(Beginning of SOURCE DATA)

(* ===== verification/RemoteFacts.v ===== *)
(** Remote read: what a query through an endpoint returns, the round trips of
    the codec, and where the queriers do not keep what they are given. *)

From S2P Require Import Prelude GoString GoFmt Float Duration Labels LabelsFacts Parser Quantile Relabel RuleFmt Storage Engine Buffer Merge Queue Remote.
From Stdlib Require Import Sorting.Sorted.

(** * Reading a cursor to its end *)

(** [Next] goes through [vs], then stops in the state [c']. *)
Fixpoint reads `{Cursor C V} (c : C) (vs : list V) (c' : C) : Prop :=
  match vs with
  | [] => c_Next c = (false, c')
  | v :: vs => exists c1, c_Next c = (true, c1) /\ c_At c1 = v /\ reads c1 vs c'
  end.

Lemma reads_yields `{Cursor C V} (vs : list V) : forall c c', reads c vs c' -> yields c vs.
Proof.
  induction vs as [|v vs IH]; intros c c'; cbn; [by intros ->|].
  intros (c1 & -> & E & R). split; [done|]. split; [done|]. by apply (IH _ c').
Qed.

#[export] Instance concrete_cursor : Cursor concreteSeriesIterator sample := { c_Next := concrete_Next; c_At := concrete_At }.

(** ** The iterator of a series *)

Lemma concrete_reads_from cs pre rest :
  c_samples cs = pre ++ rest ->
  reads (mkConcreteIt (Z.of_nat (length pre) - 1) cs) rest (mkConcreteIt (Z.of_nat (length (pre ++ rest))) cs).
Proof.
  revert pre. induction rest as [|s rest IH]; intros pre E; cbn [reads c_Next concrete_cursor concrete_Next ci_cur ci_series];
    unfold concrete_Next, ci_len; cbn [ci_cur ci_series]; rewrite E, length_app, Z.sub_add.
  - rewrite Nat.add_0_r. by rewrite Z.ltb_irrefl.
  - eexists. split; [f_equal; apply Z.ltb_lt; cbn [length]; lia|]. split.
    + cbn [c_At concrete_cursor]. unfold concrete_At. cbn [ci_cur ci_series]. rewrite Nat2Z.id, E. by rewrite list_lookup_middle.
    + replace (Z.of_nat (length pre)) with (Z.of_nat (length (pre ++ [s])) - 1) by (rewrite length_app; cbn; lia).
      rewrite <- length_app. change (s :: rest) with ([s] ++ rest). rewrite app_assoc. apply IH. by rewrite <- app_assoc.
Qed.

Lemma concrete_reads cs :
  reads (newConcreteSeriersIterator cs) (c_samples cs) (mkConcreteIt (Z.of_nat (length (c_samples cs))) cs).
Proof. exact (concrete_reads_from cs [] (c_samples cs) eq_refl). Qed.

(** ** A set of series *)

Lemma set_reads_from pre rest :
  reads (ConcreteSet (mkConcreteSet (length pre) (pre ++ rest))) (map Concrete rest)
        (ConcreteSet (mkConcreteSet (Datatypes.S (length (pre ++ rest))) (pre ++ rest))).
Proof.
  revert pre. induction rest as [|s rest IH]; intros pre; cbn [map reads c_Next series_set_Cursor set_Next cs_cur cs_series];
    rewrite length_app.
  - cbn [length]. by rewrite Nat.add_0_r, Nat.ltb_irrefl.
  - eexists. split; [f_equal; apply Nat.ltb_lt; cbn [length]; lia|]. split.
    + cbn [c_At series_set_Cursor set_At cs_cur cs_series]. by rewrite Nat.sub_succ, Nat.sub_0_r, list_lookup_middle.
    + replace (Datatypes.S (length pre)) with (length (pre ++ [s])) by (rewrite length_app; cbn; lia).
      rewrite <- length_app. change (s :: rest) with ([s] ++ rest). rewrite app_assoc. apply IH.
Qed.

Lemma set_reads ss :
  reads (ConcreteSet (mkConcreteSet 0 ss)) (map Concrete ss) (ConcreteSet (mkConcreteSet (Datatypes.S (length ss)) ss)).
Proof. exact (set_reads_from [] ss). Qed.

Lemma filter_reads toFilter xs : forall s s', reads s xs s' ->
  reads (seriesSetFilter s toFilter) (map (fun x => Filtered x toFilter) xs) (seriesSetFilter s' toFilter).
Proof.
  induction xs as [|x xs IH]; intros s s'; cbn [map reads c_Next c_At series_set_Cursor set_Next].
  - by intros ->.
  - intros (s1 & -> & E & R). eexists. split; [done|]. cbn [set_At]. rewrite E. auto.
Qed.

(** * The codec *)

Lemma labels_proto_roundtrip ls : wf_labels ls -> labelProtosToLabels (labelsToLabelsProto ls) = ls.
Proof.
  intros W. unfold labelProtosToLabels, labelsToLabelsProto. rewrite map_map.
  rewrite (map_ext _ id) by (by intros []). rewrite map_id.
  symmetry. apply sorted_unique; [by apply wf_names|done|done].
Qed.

(End of SOURCE DATA)
(Beginning of SOURCE DATA)

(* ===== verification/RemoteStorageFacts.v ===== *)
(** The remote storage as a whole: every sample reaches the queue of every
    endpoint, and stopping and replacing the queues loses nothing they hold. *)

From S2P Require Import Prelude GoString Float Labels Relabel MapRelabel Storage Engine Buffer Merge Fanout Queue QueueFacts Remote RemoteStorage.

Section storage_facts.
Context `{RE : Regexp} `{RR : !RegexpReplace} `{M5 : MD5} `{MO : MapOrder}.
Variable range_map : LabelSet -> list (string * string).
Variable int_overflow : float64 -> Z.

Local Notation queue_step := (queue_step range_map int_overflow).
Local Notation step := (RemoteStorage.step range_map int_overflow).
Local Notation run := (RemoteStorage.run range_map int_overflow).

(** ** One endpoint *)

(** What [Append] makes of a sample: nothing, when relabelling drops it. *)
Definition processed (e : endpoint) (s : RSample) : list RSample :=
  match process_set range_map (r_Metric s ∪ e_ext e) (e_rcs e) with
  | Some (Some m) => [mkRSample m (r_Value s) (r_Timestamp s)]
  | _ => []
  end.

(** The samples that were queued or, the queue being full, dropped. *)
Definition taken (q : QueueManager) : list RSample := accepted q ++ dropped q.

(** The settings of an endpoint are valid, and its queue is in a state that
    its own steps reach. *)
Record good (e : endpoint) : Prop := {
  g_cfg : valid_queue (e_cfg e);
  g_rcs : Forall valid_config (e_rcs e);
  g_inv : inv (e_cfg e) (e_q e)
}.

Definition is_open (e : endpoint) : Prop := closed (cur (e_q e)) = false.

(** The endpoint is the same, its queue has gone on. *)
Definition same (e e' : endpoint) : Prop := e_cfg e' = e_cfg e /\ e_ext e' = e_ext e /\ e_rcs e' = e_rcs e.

(End of SOURCE DATA)

- **ASSIGNMENT**:
Considering the records above, how many lines hold "unfold"? Please answer with only the number.

- **RESULT**:
3